YOUR INSTRUCTIONS :: Your answer is the lines below, exactly, from the one that contains "(** Zombies have" through the one that contains "Record BackedPage : Type", both included.
..........
(** ** Observations *)

(** With descriptors 1 and 2 open, [add_many] gives out 0 and 1: the descriptor 1
    that was open is replaced. *)
Lemma add_many_reuses_open :
  let t := (fd_remove (with_stdio 7) 0).2 in
  option_map fst (add_many t [mkFd 8 0; mkFd 9 1]) = Some [0; 1] ∧
  fd_get t 1 = Some (mkFd 7 1).
Proof. vm_compute. by split. Qed.

(** [dup] keeps [CLOEXEC]. *)
Lemma dup_keeps_cloexec :
  match sys_dup 0 (mkTable {[ 0 := mkFd 7 OpenFlags.CLOEXEC ]} (mkRLimit 1024 0)) with
  | Done fd t => (λ d, Flags.contains (fd_flags d) OpenFlags.CLOEXEC) <$> fd_get t fd
  | _ => None
  end = Some true.
Proof. vm_compute. reflexivity. Qed.

(** The limit counts descriptors but does not bound them: [F_DUPFD] with an
    argument far above the soft limit succeeds. *)
Lemma dupfd_above_limit :
  match sys_fcntl64 1 F_DUPFD 5000 (with_stdio 7) with Done fd _ => fd | _ => 0 end = 5000.
Proof. vm_compute. reflexivity. Qed.
(** One child handed to the root. *)
Definition t_move (N : gmap Z node) (c : Z) : gmap Z node :=
  alter (add_child c) root (alter (set_parent (Some root)) c N).

Definition t_notify (parent : option Z) (N : gmap Z node) : gmap Z node :=
  match parent with Some q => alter bump q N | None => N end.

Definition t_exit (p code : Z) (n : node) (T : tree) : tree :=
  mkTree (t_notify (n_parent n) (foldl t_move (alter (dead code) p (t_nodes T)) (n_children n)))
    (t_listed T).

Definition t_reap (p c : Z) (T : tree) : tree :=
  mkTree (alter (λ n, set_children (filter (λ x, x ≠ c) (n_children n)) n) p (t_nodes T))
    (t_listed T ∖ {[c]}).

Definition t_drop (c : Z) (T : tree) : tree := mkTree (delete c (t_nodes T)) (t_listed T).

(** A process that has not become a zombie. *)
Definition alive (T : tree) (p : Z) : Prop :=
  ∃ n, t_nodes T !! p = Some n ∧ n_status n = None.

(** Nothing refers to the process any more. *)
Definition unreferenced (T : tree) (c : Z) : Prop :=
  c ∉ t_listed T ∧
  ∀ q n, t_nodes T !! q = Some n → n_parent n ≠ Some c ∧ c ∉ n_children n.

Inductive tree_step : tree → tree → Prop :=
| ts_fork T p c :
    alive T p → t_nodes T !! c = None → tree_step T (t_fork p c T)
| ts_exit T p code n :
    t_nodes T !! p = Some n → n_status n = None → (p = root → n_children n = []) →
    tree_step T (t_exit p code n T)
| ts_reap T p n c nc :
    t_nodes T !! p = Some n → c ∈ n_children n →
    t_nodes T !! c = Some nc → is_Some (n_status nc) →
    tree_step T (t_reap p c T)
| ts_drop T c : unreferenced T c → tree_step T (t_drop c T).

(** ** The invariant *)

(** A parent link leads to a node, and is matched by a child link unless the
    child is a zombie. *)
Definition parent_ok (N : gmap Z node) (c : Z) (n : node) : Prop :=
  ∀ p, n_parent n = Some p →
    ∃ np, N !! p = Some np ∧ (n_status n = None → c ∈ n_children np).
(** A child link is matched by a parent link unless the child has cut it when
    it died; children are listed. *)
Definition child_ok (T : tree) (p c : Z) : Prop :=
  c ≠ root ∧ c ∈ t_listed T ∧
  ∃ n, t_nodes T !! c = Some n ∧
       (n_parent n = Some p ∨ n_parent n = None ∧ is_Some (n_status n)).
(* ===== verification/ProcessSteps.v ===== *)
(** * The kernel's processes implement the process tree

    Every handler of [Process.v] is related to a transition of
    [ProcessTree.v], or to none; the invariant of the tree follows for every
    state the kernel reaches from boot. *)
From S2P Require Import Prelude BTree Defines Kst IdAllocator FrameAllocator PageTable VmArea MemorySpace Trap Signal UserCheck FdTable Process ProcessTree.

Section steps.
Context {BD : Buddy} {KI : KernelImage} {PE : ProcessEnv} {F : Type}.
Implicit Types (p : Process F) (k : Kernel F) (T : tree) (b : bool).

(** ** The tree of a kernel state *)
Definition node_of p : node :=
  mkNode (p_parent p) (p_children p)
    (if ProcessStatus.is_zombie (p_status p) then Some (Z.land (p_status p) 255) else None)
    (p_events p).
Definition abs k : tree := mkTree (node_of <$> k_procs k) (k_manager k).

(** Zombies have no thread; the pids of live processes are in use. *)
Definition zombie_idle p : Prop := ProcessStatus.is_zombie (p_status p) = true → p_threads p = ∅.
Record kernel_ok k : Prop := {
  ko_idle pid p : k_procs k !! pid = Some p → zombie_idle p;
  ko_pids : alloc_inv 1 (k_pids k);
  ko_live pid : is_Some (k_procs k !! pid) → pid ∈ live 1 (k_pids k);
}.

(** The states with a given tree and shutdown flag. *)
Definition Inv T b k : Prop := abs k = T ∧ k_shutdown k = b ∧ kernel_ok k.

(** A handler that leaves the tree alone. *)
Definition keeps {A} (c : kst (Kernel F) A) : Prop :=
  ∀ T b, hoare (Inv T b) c (λ _, Inv T b) (λ _, Inv T b).
(* ===== verification/Inode.v ===== *)
(** * Regular files and the page cache

    [libkernel/src/fs/inode.rs] and [page_cache.rs]: what [read_at], [write_at]
    and [resize] do to a file whose pages are cached in frames and backed by a
    file system. The file system is an implementation of [BytesBackend]; the
    devices, which have no page cache, are called through [dev_read] and
    [dev_write]. User memory is a memory of its own here: a buffer that lies in
    a shared mapping of the very file it is read from is left out. *)
From S2P Require Import Prelude BTree Address Defines Kst FrameAllocator UserCheck UserAccess.

Inductive InodeMode : Type :=
| Regular | Dir | SymbolLink | Socket | Fifo | BlockDevice | CharDevice.
#[export] Instance InodeMode_eq_dec : EqDecision InodeMode.
Proof. solve_decision. Defined.

(** [From<InodeMode> for StatMode] *)
Definition stat_mode (m : InodeMode) : Z :=
  match m with
  | Regular => StatMode.REGULAR
  | Dir => StatMode.DIR
  | SymbolLink => StatMode.SYM_LINK
  | Socket => StatMode.SOCKET
  | Fifo => StatMode.FIFO
  | BlockDevice => StatMode.BLOCK_DEVICE
  | CharDevice => StatMode.CHAR_DEVICE
  end.

Inductive PageState : Type := Invalid | Synced | Dirty.
#[export] Instance PageState_eq_dec : EqDecision PageState.
Proof. solve_decision. Defined.

(** A page of the cache: its frame and whether the frame holds the file. *)
Record BackedPage : Type := mkBacked { bp_frame : Z; bp_state : PageState }.

(** [InodeMeta] with its [InodeMetaInner] and [PageCache]. *)
Record InodeMeta : Type := mkMeta {
  ino : Z;
  mode : InodeMode;
  pages : gmap Z BackedPage;
  data_len : Z;
  access_time : TimeSpec;
  modify_time : TimeSpec;
  change_time : TimeSpec;
}.

Module Meta.
Definition new (number : Z) (m : InodeMode) : InodeMeta :=
  mkMeta number m ∅ 0 TimeSpec_default TimeSpec_default TimeSpec_default.
Definition with_pages (i : InodeMeta) (p : gmap Z BackedPage) : InodeMeta :=
  mkMeta (ino i) (mode i) p (data_len i) (access_time i) (modify_time i) (change_time i).
Definition with_len (i : InodeMeta) (l : Z) : InodeMeta :=
  mkMeta (ino i) (mode i) (pages i) l (access_time i) (modify_time i) (change_time i).
Definition with_access (i : InodeMeta) (t : TimeSpec) : InodeMeta :=
  mkMeta (ino i) (mode i) (pages i) (data_len i) t (modify_time i) (change_time i).
Definition with_modify (i : InodeMeta) (t : TimeSpec) : InodeMeta :=
  mkMeta (ino i) (mode i) (pages i) (data_len i) (access_time i) t (change_time i).
Definition with_change (i : InodeMeta) (t : TimeSpec) : InodeMeta :=
  mkMeta (ino i) (mode i) (pages i) (data_len i) (access_time i) (modify_time i) t.
End Meta.

(** ** The file system behind a file

    [content d] is what the file system stores for the file, slack space
    included. A page is read over the bytes of its frame, as far as there is
    content; pages are numbered below [2 ^ 29] (two terabytes). [truncate] is
    given the metadata it changes. *)
Class BytesBackend (D : Type) := {
  read_page : D → Z → list Z → KResult (list Z * Z);
  truncate : D → InodeMeta → Z → TimeSpec → KResult (D * InodeMeta);
  content : D → list Z;
  backend_ok : D → Prop;
  read_page_ok d id page :
    backend_ok d → 0 ≤ id < 2 ^ 29 → Z.of_nat (length page) = PAGE_SIZE →
    let chunk := take (Z.to_nat PAGE_SIZE) (drop (Z.to_nat (id * PAGE_SIZE)) (content d)) in
    read_page d (id * PAGE_SIZE) page =
      Ok (chunk ++ drop (length chunk) page, Z.of_nat (length chunk));
}.

(** [ReadBuffer] and [WriteBuffer]: kernel bytes or a range of user memory. The
    bytes of a kernel buffer that is read into are part of the state. *)
Inductive ReadBuffer : Type := RKernel | RUser (addr len : Z).
Inductive WriteBuffer : Type := WKernel (bytes : list Z) | WUser (addr len : Z).

Section inode.
Context {BD : Buddy} {KI : KernelImage} {D : Type} {BB : BytesBackend D} {U : Type} {UM : UserMemory U}.

(** What an operation on one file works with. *)
Record Io : Type := mkIo {
  io_mem : Mem;
  io_meta : InodeMeta;
  io_dev : D;
  io_user : U;
  io_kbuf : list Z;
}.
Definition set_io_mem (m : Mem) (s : Io) : Io := mkIo m (io_meta s) (io_dev s) (io_user s) (io_kbuf s).
Definition set_io_meta (i : InodeMeta) (s : Io) : Io :=
  mkIo (io_mem s) i (io_dev s) (io_user s) (io_kbuf s).
Definition set_io_dev (d : D) (s : Io) : Io := mkIo (io_mem s) (io_meta s) d (io_user s) (io_kbuf s).
Definition set_io_user (u : U) (s : Io) : Io := mkIo (io_mem s) (io_meta s) (io_dev s) u (io_kbuf s).
Definition set_io_kbuf (b : list Z) (s : Io) : Io :=
  mkIo (io_mem s) (io_meta s) (io_dev s) (io_user s) b.

Definition on_user {A} (c : kst U A) : kst Io A := λ s,
  match c (io_user s) with
  | Done a u => Done a (set_io_user u s)
  | Fail e u => Fail e (set_io_user u s)
  | Crash => Crash
  end.

(** ** Buffers *)
Definition rbuf_len (b : ReadBuffer) (s : Io) : Z :=
  match b with RKernel => Z.of_nat (length (io_kbuf s)) | RUser _ len => len end.
Definition wbuf_len (b : WriteBuffer) : Z :=
  match b with WKernel bs => Z.of_nat (length bs) | WUser _ len => len end.

(** [buf[n..n + len].copy_from_slice(bytes)]; a user buffer is sliced
    ([expect]) and checked first. *)
Definition rbuf_put (b : ReadBuffer) (n : Z) (bytes : list Z) : kst Io () :=
  match b with
  | RKernel =>
      kmodify (λ s, set_io_kbuf (take (Z.to_nat n) (io_kbuf s) ++ bytes ++
                                 drop (Z.to_nat n + length bytes) (io_kbuf s)) s)
  | RUser addr _ =>
      _ ← kassert (addr + n <=? usize_max);
      on_user (_ ← check_write (addr + n) (Z.of_nat (length bytes)); store_user (addr + n) bytes)
  end.

(** [buf.slice(n..n + len)], checked, as bytes. *)
Definition wbuf_get (b : WriteBuffer) (n len : Z) : kst Io (list Z) :=
  match b with
  | WKernel bs => mret (take (Z.to_nat len) (drop (Z.to_nat n) bs))
  | WUser addr _ =>
      _ ← kassert (addr + n <=? usize_max);
      on_user (_ ← check_read (addr + n) len; load_user (addr + n) (Z.to_nat len))
  end.

(** ** [PageCache] *)
Definition page_bytes (m : Mem) (ppn : Z) : list Z := byte_at m ppn <$> seqZ 0 PAGE_SIZE.

Definition cache_create (page_id : Z) : kst Io BackedPage :=
  s ← kget;
  '(o, m) ← klift (Frame_alloc (io_mem s));
  _ ← kmodify (set_io_mem m);
  ppn ← kunwrap o;
  let page := mkBacked ppn Invalid in
  _ ← kassert (negb (bool_decide (is_Some (pages (io_meta s) !! page_id))));
  _ ← kmodify (set_io_meta (Meta.with_pages (io_meta s) (<[page_id := page]> (pages (io_meta s)))));
  mret page.

Definition get_or_init_page (page_id : Z) : kst Io BackedPage :=
  s ← kget;
  match pages (io_meta s) !! page_id with
  | Some page => mret page
  | None => cache_create page_id
  end.

Definition set_state (page_id : Z) (st : PageState) : kst Io () :=
  kmodify (λ s, set_io_meta (Meta.with_pages (io_meta s)
    (alter (λ p, mkBacked (bp_frame p) st) page_id (pages (io_meta s)))) s).

(** [read_inode_at] into the bytes of a frame. *)
Definition fill_page (page_id ppn : Z) : kst Io () :=
  s ← kget;
  '(bytes, _) ← klift (read_page (io_dev s) (page_id * PAGE_SIZE) (page_bytes (io_mem s) ppn));
  kmodify (set_io_mem (write_bytes (io_mem s) ppn 0 bytes)).

(** The frame of a page, in the cache and no longer [Invalid]; a page that was
    is read from the file system first, if [fill]. *)
Definition prepare_page (page_id : Z) (st : PageState) (fill : bool) : kst Io Z :=
  page ← get_or_init_page page_id;
  _ ← (if bool_decide (bp_state page = Invalid) then
         _ ← (if fill then fill_page page_id (bp_frame page) else mret ());
         set_state page_id st
       else mret ());
  mret (bp_frame page).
..........
REPLY TO THE EXERCISE ::
(** Zombies have no thread; the pids of live processes are in use. *)
Definition zombie_idle p : Prop := ProcessStatus.is_zombie (p_status p) = true → p_threads p = ∅.
Record kernel_ok k : Prop := {
  ko_idle pid p : k_procs k !! pid = Some p → zombie_idle p;
  ko_pids : alloc_inv 1 (k_pids k);
  ko_live pid : is_Some (k_procs k !! pid) → pid ∈ live 1 (k_pids k);
}.

(** The states with a given tree and shutdown flag. *)
Definition Inv T b k : Prop := abs k = T ∧ k_shutdown k = b ∧ kernel_ok k.

(** A handler that leaves the tree alone. *)
Definition keeps {A} (c : kst (Kernel F) A) : Prop :=
  ∀ T b, hoare (Inv T b) c (λ _, Inv T b) (λ _, Inv T b).
(* ===== verification/Inode.v ===== *)
(** * Regular files and the page cache

    [libkernel/src/fs/inode.rs] and [page_cache.rs]: what [read_at], [write_at]
    and [resize] do to a file whose pages are cached in frames and backed by a
    file system. The file system is an implementation of [BytesBackend]; the
    devices, which have no page cache, are called through [dev_read] and
    [dev_write]. User memory is a memory of its own here: a buffer that lies in
    a shared mapping of the very file it is read from is left out. *)
From S2P Require Import Prelude BTree Address Defines Kst FrameAllocator UserCheck UserAccess.

Inductive InodeMode : Type :=
| Regular | Dir | SymbolLink | Socket | Fifo | BlockDevice | CharDevice.
#[export] Instance InodeMode_eq_dec : EqDecision InodeMode.
Proof. solve_decision. Defined.

(** [From<InodeMode> for StatMode] *)
Definition stat_mode (m : InodeMode) : Z :=
  match m with
  | Regular => StatMode.REGULAR
  | Dir => StatMode.DIR
  | SymbolLink => StatMode.SYM_LINK
  | Socket => StatMode.SOCKET
  | Fifo => StatMode.FIFO
  | BlockDevice => StatMode.BLOCK_DEVICE
  | CharDevice => StatMode.CHAR_DEVICE
  end.

Inductive PageState : Type := Invalid | Synced | Dirty.
#[export] Instance PageState_eq_dec : EqDecision PageState.
Proof. solve_decision. Defined.

(** A page of the cache: its frame and whether the frame holds the file. *)
Record BackedPage : Type := mkBacked { bp_frame : Z; bp_state : PageState }.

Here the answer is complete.